> _Action item_:
Only the lines below, from the one with "(** [df[label] = series]: every" through the one with "(** [.reset_index()] turns", are to be written out, exactly.

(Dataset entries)
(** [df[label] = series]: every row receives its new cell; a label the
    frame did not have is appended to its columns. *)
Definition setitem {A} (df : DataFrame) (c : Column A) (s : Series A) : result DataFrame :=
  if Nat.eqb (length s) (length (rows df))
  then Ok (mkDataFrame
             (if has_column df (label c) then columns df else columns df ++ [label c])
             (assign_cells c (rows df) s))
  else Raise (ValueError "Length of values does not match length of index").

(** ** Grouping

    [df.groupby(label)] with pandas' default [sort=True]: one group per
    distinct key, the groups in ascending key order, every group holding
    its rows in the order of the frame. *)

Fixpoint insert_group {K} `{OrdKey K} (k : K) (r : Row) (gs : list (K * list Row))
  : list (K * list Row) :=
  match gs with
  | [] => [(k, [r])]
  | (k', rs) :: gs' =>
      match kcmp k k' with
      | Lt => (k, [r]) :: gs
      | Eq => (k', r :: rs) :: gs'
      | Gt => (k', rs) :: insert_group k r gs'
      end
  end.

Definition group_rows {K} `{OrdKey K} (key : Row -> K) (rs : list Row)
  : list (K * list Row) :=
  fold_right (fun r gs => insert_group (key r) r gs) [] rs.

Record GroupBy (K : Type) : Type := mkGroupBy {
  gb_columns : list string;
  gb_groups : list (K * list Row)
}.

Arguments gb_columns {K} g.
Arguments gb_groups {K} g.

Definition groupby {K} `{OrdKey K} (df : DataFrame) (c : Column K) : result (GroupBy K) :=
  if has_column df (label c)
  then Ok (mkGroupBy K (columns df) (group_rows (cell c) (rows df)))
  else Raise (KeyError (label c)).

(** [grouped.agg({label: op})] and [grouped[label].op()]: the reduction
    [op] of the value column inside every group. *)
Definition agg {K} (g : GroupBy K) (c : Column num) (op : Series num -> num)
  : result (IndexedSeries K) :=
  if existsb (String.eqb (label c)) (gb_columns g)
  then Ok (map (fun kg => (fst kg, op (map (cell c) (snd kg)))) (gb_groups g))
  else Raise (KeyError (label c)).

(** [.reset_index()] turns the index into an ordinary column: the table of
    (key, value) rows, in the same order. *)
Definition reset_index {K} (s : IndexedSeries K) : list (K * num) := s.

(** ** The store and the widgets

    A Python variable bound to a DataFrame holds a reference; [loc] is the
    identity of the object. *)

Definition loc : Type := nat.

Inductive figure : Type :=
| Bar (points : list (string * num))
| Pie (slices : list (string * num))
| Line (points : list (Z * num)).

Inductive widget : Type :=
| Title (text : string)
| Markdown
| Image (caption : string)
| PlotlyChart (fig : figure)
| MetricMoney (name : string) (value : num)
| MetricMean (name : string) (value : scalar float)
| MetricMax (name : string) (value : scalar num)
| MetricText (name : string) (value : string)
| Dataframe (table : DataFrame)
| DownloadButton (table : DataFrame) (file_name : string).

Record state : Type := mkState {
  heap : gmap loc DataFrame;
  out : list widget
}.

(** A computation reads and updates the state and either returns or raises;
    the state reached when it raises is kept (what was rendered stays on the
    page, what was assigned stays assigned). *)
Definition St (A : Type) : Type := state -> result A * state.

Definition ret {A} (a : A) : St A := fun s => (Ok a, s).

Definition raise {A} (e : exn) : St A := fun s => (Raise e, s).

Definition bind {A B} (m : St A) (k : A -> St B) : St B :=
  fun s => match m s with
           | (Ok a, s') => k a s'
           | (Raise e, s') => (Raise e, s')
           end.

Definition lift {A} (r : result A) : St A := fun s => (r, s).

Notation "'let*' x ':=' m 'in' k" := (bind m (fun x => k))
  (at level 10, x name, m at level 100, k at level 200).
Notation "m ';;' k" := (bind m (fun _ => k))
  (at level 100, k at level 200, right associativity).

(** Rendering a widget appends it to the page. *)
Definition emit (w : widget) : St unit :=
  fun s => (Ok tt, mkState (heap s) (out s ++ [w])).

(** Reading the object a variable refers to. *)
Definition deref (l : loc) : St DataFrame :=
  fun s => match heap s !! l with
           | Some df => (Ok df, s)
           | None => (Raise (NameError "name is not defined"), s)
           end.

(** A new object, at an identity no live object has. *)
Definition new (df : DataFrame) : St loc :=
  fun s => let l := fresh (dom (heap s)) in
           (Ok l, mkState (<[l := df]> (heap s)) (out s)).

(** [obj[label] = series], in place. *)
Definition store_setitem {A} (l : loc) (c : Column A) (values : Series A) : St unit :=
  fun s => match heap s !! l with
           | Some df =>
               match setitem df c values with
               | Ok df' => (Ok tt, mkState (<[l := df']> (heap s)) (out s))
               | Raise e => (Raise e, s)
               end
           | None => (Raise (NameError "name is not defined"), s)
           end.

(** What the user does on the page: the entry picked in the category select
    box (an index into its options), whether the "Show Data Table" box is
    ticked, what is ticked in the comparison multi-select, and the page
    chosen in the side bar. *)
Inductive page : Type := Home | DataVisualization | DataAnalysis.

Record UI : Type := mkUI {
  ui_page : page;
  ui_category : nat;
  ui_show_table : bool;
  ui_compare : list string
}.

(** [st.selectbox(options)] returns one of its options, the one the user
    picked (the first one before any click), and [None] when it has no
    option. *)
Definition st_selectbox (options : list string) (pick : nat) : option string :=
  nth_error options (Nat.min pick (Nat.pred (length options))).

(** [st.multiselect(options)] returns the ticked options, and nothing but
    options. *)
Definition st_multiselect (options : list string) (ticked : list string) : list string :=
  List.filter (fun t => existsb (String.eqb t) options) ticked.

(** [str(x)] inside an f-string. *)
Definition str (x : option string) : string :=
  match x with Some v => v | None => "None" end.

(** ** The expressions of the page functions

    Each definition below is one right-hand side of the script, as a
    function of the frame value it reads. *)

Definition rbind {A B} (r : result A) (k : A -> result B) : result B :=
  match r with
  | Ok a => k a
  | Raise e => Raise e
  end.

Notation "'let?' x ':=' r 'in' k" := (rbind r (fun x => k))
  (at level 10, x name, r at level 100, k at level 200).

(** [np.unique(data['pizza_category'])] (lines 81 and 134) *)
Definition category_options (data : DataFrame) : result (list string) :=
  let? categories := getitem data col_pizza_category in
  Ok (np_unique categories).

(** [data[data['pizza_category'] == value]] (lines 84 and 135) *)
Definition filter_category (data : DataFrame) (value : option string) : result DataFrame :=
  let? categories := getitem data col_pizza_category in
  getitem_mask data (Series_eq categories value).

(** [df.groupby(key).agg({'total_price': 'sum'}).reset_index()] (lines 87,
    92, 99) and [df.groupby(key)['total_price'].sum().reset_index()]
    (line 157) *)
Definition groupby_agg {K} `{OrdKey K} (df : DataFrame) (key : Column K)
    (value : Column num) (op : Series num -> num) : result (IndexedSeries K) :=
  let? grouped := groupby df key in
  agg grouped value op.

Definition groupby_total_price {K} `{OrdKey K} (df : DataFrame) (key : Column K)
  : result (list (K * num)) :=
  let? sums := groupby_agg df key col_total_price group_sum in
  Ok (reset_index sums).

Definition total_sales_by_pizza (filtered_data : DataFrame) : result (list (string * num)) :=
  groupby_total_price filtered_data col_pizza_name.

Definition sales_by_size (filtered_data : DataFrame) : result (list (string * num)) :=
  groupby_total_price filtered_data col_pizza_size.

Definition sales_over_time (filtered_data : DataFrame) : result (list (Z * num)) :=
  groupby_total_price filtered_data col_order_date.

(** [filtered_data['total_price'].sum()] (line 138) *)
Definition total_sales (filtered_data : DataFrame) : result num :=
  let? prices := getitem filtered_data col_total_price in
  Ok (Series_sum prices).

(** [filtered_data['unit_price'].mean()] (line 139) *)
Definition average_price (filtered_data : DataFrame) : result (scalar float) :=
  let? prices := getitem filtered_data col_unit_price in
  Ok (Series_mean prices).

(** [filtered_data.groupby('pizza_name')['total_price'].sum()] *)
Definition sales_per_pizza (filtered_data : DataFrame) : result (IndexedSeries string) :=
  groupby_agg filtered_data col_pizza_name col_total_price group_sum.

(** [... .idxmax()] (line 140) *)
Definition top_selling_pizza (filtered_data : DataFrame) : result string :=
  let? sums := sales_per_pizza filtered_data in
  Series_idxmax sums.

--

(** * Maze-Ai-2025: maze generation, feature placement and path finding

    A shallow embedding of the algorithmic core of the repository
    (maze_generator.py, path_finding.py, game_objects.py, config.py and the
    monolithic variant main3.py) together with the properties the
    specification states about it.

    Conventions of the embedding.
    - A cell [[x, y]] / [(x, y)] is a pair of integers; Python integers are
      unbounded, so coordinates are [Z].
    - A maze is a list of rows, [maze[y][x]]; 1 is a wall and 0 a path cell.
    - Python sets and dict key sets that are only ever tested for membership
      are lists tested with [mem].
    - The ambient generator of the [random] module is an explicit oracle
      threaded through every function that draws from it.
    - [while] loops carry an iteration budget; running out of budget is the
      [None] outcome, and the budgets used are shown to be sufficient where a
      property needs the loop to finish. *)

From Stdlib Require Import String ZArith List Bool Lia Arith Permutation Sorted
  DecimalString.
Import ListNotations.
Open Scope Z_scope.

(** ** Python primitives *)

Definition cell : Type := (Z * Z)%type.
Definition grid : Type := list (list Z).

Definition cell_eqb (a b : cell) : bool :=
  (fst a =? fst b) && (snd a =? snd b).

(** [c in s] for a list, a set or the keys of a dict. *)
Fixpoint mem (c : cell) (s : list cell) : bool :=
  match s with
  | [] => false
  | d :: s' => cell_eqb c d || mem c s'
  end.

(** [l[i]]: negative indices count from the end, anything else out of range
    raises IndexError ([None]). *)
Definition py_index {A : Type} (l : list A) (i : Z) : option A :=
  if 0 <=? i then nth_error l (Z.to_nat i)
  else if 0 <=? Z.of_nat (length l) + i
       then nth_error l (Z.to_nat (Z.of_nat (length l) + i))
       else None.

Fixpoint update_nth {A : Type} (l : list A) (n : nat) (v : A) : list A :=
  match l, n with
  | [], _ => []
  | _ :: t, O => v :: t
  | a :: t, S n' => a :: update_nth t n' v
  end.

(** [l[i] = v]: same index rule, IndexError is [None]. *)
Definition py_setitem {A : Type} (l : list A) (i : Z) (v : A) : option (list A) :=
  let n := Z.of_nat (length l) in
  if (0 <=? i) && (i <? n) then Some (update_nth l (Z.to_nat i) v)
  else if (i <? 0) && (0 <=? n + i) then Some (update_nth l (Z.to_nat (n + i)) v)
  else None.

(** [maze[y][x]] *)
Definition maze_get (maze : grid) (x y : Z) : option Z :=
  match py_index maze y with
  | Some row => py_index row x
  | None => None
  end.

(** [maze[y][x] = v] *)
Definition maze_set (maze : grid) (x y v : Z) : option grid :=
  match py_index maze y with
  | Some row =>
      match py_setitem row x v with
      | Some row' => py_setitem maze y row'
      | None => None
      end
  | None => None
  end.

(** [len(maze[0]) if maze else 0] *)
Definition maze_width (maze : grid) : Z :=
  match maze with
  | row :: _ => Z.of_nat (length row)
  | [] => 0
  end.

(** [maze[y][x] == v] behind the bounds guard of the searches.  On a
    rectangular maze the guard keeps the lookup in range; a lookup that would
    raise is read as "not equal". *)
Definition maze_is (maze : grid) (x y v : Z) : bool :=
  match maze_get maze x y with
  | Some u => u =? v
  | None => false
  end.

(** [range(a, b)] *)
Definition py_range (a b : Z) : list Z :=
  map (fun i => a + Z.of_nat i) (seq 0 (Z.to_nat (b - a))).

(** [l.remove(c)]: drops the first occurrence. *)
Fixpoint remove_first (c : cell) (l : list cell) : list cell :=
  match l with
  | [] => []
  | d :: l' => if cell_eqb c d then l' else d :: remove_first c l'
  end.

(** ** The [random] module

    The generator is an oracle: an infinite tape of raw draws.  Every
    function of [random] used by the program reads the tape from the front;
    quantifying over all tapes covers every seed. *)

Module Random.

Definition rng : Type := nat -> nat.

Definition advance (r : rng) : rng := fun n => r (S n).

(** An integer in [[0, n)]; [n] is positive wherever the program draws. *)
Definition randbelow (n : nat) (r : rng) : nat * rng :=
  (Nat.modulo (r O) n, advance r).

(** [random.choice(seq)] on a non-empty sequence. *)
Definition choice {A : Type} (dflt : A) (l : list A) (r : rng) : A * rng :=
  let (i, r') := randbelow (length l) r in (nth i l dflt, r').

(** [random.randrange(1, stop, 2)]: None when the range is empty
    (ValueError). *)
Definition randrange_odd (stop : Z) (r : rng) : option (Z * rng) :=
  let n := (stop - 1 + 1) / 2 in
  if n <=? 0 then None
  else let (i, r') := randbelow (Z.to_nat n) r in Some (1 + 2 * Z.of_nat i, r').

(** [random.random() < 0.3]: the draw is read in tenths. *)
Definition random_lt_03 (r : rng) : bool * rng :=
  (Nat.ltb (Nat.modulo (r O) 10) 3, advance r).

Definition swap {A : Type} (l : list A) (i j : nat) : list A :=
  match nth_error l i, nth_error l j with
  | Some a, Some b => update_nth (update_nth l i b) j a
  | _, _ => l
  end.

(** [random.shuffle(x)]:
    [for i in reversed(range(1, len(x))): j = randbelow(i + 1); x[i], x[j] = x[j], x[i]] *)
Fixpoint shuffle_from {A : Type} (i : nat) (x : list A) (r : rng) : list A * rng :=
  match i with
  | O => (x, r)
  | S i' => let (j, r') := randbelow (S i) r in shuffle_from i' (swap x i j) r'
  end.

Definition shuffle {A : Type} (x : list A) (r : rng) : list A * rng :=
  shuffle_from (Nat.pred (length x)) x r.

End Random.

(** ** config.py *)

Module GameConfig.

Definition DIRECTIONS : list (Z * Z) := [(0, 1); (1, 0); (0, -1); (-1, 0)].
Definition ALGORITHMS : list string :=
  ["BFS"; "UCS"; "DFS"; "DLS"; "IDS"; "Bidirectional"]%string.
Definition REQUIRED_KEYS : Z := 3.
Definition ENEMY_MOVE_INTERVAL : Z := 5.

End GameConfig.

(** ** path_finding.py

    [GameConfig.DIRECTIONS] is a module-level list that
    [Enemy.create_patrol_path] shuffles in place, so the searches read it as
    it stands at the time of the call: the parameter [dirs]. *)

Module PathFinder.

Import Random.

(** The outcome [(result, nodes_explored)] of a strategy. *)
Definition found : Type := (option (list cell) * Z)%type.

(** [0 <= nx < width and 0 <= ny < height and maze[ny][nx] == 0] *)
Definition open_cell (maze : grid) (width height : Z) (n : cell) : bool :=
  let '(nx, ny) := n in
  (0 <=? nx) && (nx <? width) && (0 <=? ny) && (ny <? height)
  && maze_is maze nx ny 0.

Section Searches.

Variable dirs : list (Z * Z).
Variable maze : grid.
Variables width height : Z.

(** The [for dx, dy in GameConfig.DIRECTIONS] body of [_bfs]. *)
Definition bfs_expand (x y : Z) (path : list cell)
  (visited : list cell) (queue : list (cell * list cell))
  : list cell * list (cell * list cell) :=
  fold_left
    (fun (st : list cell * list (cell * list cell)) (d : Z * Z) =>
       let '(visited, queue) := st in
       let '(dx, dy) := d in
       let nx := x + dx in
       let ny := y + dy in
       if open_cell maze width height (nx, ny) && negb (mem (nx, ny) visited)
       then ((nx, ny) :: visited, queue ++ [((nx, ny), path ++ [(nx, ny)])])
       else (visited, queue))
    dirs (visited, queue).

--

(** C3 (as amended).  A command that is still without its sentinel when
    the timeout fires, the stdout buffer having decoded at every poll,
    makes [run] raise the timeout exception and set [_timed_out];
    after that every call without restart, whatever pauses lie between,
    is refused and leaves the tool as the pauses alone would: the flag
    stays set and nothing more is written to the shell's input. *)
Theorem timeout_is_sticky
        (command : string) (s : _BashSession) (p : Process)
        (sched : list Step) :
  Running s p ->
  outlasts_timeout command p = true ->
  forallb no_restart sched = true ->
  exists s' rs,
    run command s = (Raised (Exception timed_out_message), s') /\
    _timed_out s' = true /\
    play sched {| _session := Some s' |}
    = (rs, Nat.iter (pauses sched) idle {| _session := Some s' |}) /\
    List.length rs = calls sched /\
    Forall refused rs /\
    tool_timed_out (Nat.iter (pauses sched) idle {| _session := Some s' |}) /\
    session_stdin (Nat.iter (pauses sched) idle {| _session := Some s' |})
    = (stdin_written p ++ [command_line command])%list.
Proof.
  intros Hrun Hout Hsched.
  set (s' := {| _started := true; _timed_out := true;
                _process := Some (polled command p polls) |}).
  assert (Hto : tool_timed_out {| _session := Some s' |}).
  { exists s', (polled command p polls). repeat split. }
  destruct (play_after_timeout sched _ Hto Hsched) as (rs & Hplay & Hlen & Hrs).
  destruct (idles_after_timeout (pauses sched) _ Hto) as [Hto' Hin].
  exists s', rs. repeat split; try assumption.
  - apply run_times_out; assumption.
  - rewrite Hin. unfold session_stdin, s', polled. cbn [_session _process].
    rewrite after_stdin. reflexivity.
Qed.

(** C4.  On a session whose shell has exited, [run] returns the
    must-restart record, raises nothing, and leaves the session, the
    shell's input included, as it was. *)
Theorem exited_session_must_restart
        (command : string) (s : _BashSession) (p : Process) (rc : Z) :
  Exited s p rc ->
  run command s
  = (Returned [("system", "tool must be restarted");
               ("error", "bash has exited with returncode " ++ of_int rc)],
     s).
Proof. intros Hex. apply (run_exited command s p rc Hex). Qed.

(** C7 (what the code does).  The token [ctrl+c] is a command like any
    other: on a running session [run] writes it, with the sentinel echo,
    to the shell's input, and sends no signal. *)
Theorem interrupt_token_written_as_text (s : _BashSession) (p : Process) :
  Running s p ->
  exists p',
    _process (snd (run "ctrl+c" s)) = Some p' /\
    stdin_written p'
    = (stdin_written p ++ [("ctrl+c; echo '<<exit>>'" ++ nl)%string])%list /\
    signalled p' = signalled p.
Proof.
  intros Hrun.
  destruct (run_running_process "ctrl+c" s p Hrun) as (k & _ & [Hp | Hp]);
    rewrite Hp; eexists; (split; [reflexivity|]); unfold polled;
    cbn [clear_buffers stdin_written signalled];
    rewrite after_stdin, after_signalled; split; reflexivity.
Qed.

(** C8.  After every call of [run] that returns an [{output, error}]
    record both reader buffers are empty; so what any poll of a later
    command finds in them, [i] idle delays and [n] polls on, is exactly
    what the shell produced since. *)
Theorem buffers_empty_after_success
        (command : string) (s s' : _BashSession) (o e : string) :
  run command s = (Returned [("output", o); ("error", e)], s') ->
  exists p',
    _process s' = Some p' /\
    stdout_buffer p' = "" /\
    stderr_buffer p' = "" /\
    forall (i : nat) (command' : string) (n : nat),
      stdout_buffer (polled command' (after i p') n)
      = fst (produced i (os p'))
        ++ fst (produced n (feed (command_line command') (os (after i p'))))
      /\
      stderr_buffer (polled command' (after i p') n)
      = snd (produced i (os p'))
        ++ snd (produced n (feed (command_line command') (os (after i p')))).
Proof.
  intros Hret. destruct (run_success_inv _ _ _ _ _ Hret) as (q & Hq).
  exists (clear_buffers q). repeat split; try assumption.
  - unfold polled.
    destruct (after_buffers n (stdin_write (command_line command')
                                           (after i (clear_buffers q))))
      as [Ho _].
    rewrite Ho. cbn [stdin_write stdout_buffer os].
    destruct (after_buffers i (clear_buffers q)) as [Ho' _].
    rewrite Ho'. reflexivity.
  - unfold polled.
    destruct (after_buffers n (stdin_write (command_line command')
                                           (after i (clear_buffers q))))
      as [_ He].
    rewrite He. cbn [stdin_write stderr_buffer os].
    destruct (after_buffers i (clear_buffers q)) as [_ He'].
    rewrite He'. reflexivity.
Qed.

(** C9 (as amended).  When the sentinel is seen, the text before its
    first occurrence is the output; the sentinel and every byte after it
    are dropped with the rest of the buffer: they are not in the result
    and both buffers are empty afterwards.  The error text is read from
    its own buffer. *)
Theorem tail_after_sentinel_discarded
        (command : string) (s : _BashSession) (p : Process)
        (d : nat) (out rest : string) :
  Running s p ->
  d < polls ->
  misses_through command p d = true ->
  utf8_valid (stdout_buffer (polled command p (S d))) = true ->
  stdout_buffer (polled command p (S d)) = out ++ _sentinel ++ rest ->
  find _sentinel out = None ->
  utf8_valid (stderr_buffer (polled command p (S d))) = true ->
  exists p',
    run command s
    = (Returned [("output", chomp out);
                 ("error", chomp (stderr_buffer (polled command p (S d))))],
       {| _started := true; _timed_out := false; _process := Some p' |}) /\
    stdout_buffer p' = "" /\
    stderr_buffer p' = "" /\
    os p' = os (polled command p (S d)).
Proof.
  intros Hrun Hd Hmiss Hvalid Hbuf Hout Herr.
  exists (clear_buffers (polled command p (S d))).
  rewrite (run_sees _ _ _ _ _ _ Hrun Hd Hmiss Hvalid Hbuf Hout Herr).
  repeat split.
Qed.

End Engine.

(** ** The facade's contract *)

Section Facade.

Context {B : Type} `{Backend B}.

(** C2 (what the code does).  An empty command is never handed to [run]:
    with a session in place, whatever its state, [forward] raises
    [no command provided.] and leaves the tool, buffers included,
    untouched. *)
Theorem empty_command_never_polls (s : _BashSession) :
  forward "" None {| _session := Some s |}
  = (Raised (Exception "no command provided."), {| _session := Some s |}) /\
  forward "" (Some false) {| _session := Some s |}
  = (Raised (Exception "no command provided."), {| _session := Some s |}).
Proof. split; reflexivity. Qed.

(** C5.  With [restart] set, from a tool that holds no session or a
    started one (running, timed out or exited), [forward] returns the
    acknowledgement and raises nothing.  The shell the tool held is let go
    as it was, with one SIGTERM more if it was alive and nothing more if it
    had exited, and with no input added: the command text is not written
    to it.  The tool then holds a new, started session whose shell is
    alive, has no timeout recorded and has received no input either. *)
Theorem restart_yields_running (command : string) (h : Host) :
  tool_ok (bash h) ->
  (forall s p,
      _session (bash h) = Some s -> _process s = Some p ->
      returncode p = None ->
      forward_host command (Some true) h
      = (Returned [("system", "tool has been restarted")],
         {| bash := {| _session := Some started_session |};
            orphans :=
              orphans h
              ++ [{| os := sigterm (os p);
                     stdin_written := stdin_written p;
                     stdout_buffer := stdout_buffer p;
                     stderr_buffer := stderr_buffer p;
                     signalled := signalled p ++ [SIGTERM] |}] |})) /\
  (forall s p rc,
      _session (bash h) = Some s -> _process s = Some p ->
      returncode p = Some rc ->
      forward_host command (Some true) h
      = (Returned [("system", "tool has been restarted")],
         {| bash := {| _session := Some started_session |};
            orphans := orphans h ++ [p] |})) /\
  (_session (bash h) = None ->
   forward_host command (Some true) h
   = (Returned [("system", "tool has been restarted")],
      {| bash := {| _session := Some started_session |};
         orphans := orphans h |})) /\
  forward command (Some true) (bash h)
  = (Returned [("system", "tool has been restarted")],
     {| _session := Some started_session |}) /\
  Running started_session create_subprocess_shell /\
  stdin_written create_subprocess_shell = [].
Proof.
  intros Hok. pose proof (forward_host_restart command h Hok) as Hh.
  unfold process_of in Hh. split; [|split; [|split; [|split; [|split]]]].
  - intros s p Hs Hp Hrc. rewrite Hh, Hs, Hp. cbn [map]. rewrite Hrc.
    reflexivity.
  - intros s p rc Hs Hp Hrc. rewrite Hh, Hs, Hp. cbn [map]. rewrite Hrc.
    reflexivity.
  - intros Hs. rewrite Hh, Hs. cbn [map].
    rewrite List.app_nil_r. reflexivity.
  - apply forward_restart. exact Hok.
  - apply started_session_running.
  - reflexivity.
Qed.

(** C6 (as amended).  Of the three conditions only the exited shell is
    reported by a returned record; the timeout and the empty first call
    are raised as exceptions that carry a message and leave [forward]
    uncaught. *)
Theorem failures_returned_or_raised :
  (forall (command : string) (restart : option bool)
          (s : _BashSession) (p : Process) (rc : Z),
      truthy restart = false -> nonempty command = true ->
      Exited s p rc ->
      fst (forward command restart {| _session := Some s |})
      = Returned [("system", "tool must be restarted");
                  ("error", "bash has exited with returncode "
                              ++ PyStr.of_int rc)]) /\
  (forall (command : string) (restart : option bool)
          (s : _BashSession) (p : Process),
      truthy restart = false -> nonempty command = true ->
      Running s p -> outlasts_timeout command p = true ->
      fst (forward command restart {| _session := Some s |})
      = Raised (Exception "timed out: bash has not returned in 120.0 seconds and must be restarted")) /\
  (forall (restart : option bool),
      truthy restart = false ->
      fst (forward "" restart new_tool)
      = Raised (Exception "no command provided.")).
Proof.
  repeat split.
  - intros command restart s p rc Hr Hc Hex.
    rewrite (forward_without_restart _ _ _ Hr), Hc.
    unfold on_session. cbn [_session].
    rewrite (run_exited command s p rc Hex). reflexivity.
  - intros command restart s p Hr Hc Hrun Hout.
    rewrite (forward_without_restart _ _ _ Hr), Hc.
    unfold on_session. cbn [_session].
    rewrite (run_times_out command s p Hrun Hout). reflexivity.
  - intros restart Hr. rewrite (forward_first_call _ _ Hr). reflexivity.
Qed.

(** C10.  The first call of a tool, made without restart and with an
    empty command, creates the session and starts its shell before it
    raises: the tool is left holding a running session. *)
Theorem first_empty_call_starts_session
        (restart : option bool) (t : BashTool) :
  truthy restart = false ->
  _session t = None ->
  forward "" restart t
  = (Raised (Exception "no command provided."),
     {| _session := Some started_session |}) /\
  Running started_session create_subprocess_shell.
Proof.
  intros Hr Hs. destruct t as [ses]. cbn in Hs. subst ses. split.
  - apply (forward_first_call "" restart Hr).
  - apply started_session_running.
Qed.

> _Solution for this exercise_:
(** [df[label] = series]: every row receives its new cell; a label the
    frame did not have is appended to its columns. *)
Definition setitem {A} (df : DataFrame) (c : Column A) (s : Series A) : result DataFrame :=
  if Nat.eqb (length s) (length (rows df))
  then Ok (mkDataFrame
             (if has_column df (label c) then columns df else columns df ++ [label c])
             (assign_cells c (rows df) s))
  else Raise (ValueError "Length of values does not match length of index").

(** ** Grouping

    [df.groupby(label)] with pandas' default [sort=True]: one group per
    distinct key, the groups in ascending key order, every group holding
    its rows in the order of the frame. *)

Fixpoint insert_group {K} `{OrdKey K} (k : K) (r : Row) (gs : list (K * list Row))
  : list (K * list Row) :=
  match gs with
  | [] => [(k, [r])]
  | (k', rs) :: gs' =>
      match kcmp k k' with
      | Lt => (k, [r]) :: gs
      | Eq => (k', r :: rs) :: gs'
      | Gt => (k', rs) :: insert_group k r gs'
      end
  end.

Definition group_rows {K} `{OrdKey K} (key : Row -> K) (rs : list Row)
  : list (K * list Row) :=
  fold_right (fun r gs => insert_group (key r) r gs) [] rs.

Record GroupBy (K : Type) : Type := mkGroupBy {
  gb_columns : list string;
  gb_groups : list (K * list Row)
}.

Arguments gb_columns {K} g.
Arguments gb_groups {K} g.

Definition groupby {K} `{OrdKey K} (df : DataFrame) (c : Column K) : result (GroupBy K) :=
  if has_column df (label c)
  then Ok (mkGroupBy K (columns df) (group_rows (cell c) (rows df)))
  else Raise (KeyError (label c)).

(** [grouped.agg({label: op})] and [grouped[label].op()]: the reduction
    [op] of the value column inside every group. *)
Definition agg {K} (g : GroupBy K) (c : Column num) (op : Series num -> num)
  : result (IndexedSeries K) :=
  if existsb (String.eqb (label c)) (gb_columns g)
  then Ok (map (fun kg => (fst kg, op (map (cell c) (snd kg)))) (gb_groups g))
  else Raise (KeyError (label c)).

(** [.reset_index()] turns the index into an ordinary column: the table of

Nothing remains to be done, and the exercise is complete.